Records from a collection:

Lemma rk_exp_estep s s' r x e r' : estep s s' -> rk_exp (fs s) r x e r' -> rk_exp (fs s') r x e r'.
Proof using.
  intros Hs (E1 & E2 & H). split; [done|]. split; [done|].
  destruct H as [(? & ? & ? & ? & ?)|(? & ? & ?)]; [left; conj; nums|right; conj; by apply (temp_estep s)].
Qed.

Lemma infixed_estep o s s' r e r' : estep s s' -> infixed o (fs s) r e r' -> infixed o (fs s') r e r'.
Proof using.
  intros Hs. unfold infixed, operand. destruct o; try done; try (intros [x Hx]; exists x; by apply (rk_exp_estep s));
    (intros [[x Hx]|Hx]; [left; exists x; by apply (rk_exp_estep s)|by right]).
Qed.

Lemma binop_loop_run fuel limit o v r s R :
  (todo s < fuel)%nat -> pexp s R r v ->
  run (binop_loop subexpr fuel limit o v) s (fun '(e, _) s' => pexp s' R r e /\ estep s s').
Proof using HL Hsub.
  revert o v s. induction fuel as [|fuel IH]; intros o v s Hf Hv; [lia|]. cbn [binop_loop].
  case_bool_decide as Ho; cbn [negb andb]; [apply run_ret; split; [done|reflexivity]|].
  destruct (limit <? _); [|apply run_ret; split; [done|reflexivity]].
  eapply run_bind; [apply next_run; lk|]. cbv beta. intros _ s1 [Ht1 _]. pose proof (pexp_tstep _ _ _ _ _ Hv Ht1) as Hv1.
  eapply run_bind; [apply (infix_run N s1 R r o v Hv1 Ho)|]. cbv beta. intros v2 s2 (Hp2 & Hc2 & Hi2).
  eapply run_bind; [by apply Hsub|]. cbv beta. intros [e2 o2] s3 (He & Hs3 & Hlt3).
  pose proof (infixed_estep _ _ _ _ _ _ Hs3 Hi2) as Hi3.
  eapply run_bind; [apply (posfix_run N s3 R r _ o v2 e2 Hi3); [nums|done]|]. cbv beta. intros v4 s4 (Hv4 & Hc4).
  eapply run_mono; [apply (IH o2 v4 s4); [nums|done]|]. cbv beta. intros [e o'] s5 (He5 & Hs5). split; [done|steps].
Qed.

Lemma subexpr_rule_run limit s R :
  pst s R -> run (subexpr_rule subexpr chunk limit) s (fun '(e, _) s' => pexp s' R (freereg (fs s)) e /\ estep s s' /\ (todo s' < todo s)%nat).
Proof using HL Hsub Hchunk.
  intros Hp. unfold subexpr_rule. apply run_gets.
  apply (run_bind _ _ _ (fun e s' => pexp s' R (freereg (fs s)) e /\ estep s s' /\ (todo s' < todo s)%nat)).
  { case_bool_decide as Ho; cbn [negb]; [by apply simpleexp_run|].
    eapply run_bind; [apply next_run; lk|]. cbv beta. intros _ s1 [Ht1 _]. tk Hp.
    eapply run_bind; [by apply Hsub|]. cbv beta. intros [v o] s2 (Hv & Hs2 & Hlt).
    eapply run_mono; [by apply (prefix_run N s2 R (freereg (fs s1)))|]. cbv beta. intros e s3 (He & Hc3).
    split; [|split; [steps|nums]]. by replace (freereg (fs s)) with (freereg (fs s1)) by nums. }
  cbv beta. intros v s1 (Hv & Hs1 & Hlt). apply run_gets. apply token_rounds_run. intros fuel Hfuel.
  eapply run_mono; [by apply (binop_loop_run fuel limit _ v (freereg (fs s)) s1 R)|]. cbv beta. intros [e o] s2 (He & Hs2).
  split; [done|]. split; [steps|nums].
Qed.

(** ** Statements *)

(** What a statement keeps; it uses up at least one token. *)
Definition stat_post s (R : list Z) (s' : CompState Z') : Prop := pst s' R /\ sstep s s' /\ (todo s' < todo s)%nat.

Lemma block_run s R :
  pst s R -> run (block chunk) s (fun _ s' => pst s' R /\ sstep s s' /\ nactvar (fs s') = nactvar (fs s)).
Proof using HL Hchunk.
  intros Hp. unfold block. pose proof (pst_regs _ _ _ Hp).
  eapply run_bind; [by apply enterblock_run|]. cbv beta. intros _ s1 [-> Hp1].
  eapply run_bind; [by apply Hchunk|]. cbv beta. intros _ s2 (Hp2 & Hs2).
  eapply run_mono; [apply (leave_run N false s s2 R Hp2 Hs2); lia|]. cbv beta. intros _ s3 (Hp3 & Hs3 & Hn3 & _). by split.
Qed.

(** *** Assignments *)

Lemma var_ok_gext F F' v : gext F F' -> var_ok F v -> var_ok F' v.
Proof using.
  intros Hg Hv. pose proof (nk_grows _ _ Hg) as Hk. destruct Hg as [Hu [l Hl] Hm _ _].
  unfold var_ok, rk_const_ok in *. destruct (ek v); try done; try lia.
  - destruct Hv as [st Hst]. exists st. rewrite Hl. by apply getZ_prefix.
  - destruct Hv as [H1 [(H2 & H3 & H4)|H2]]; (split; [lia|]); [left|right; lia].
    split; [done|]. split; [done|]. unfold nk in *. lia.
Qed.

Lemma var_ok_estep s s' v : estep s s' -> var_ok (fs s) v -> var_ok (fs s') v.
Proof using. intros [_ _ [[_ _ Hg] _ _ _]]. by apply var_ok_gext. Qed.

Lemma vars_ok_estep s s' lh : estep s s' -> Forall (var_ok (fs s)) lh -> Forall (var_ok (fs s')) lh.
Proof using. intros Hs. apply Forall_impl. intros v. by apply var_ok_estep. Qed.

Lemma pexp_var s R r e : pexp s R r e -> is_variable (ek e) = true -> pst s R /\ var_ok (fs s) e.
Proof using.
  intros He Hv. destruct (plain_jumps _ _ _ _ _ He (or_intror Hv)) as [E1 E2]. pose proof (pexp_facts _ _ _ _ _ He) as (Hn & Hr & Hm).
  destruct He as [Hp Hx _ _]. unfold roots in Hp. rewrite E1, E2 in Hp. split.
  - rewrite bool_decide_eq_false_2 in Hp by (intros Ek; by rewrite Ek in Hv). by apply pst_nojump, pst_nojump.
  - unfold exp_ok, var_ok in *. destruct (ek e); try done; try (destruct Hx; (done || lia)).
    destruct Hx as (r1 & Ht & Hk). apply temp_range in Ht; [|lia]. split; [destruct Hk as [[_ Hk]|Hk]; [lia|apply temp_range in Hk; lia]|].
    destruct Hk as [[Hk _]|Hk]; [by left|right; apply temp_range in Hk; lia].
Qed.

Lemma top_pexp s R : pst s R -> nactvar (fs s) < freereg (fs s) -> pexp s R (freereg (fs s) - 1) (init_exp VNONRELOC (freereg (fs s) - 1)).
Proof using.
  intros Hp Hr. apply init_pexp; [done|done| |lia]. unfold exp_ok. cbn. right. lia.
Qed.

Lemma store_top_run v s R :
  pst s R -> var_ok (fs s) v -> nactvar (fs s) < freereg (fs s) ->
  run (store_top v) s (fun _ s' => pst s' R /\ cstep s s' /\ freereg (fs s') = freereg (fs s) - 1).
Proof using HL. intros Hp Hv Hr. unfold store_top. apply run_gets. apply storevar_run; [by apply top_pexp|done|done]. Qed.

Your objective :: Every line above from the line with "(** *** Assignments *)" to the line with "- destruct Hv as [st", both included, must be reproduced exactly, and no other line may appear.

Finished task ::
(** *** Assignments *)

Lemma var_ok_gext F F' v : gext F F' -> var_ok F v -> var_ok F' v.
Proof using.
  intros Hg Hv. pose proof (nk_grows _ _ Hg) as Hk. destruct Hg as [Hu [l Hl] Hm _ _].
  unfold var_ok, rk_const_ok in *. destruct (ek v); try done; try lia.
  - destruct Hv as [st Hst]. exists st. rewrite Hl. by apply getZ_prefix.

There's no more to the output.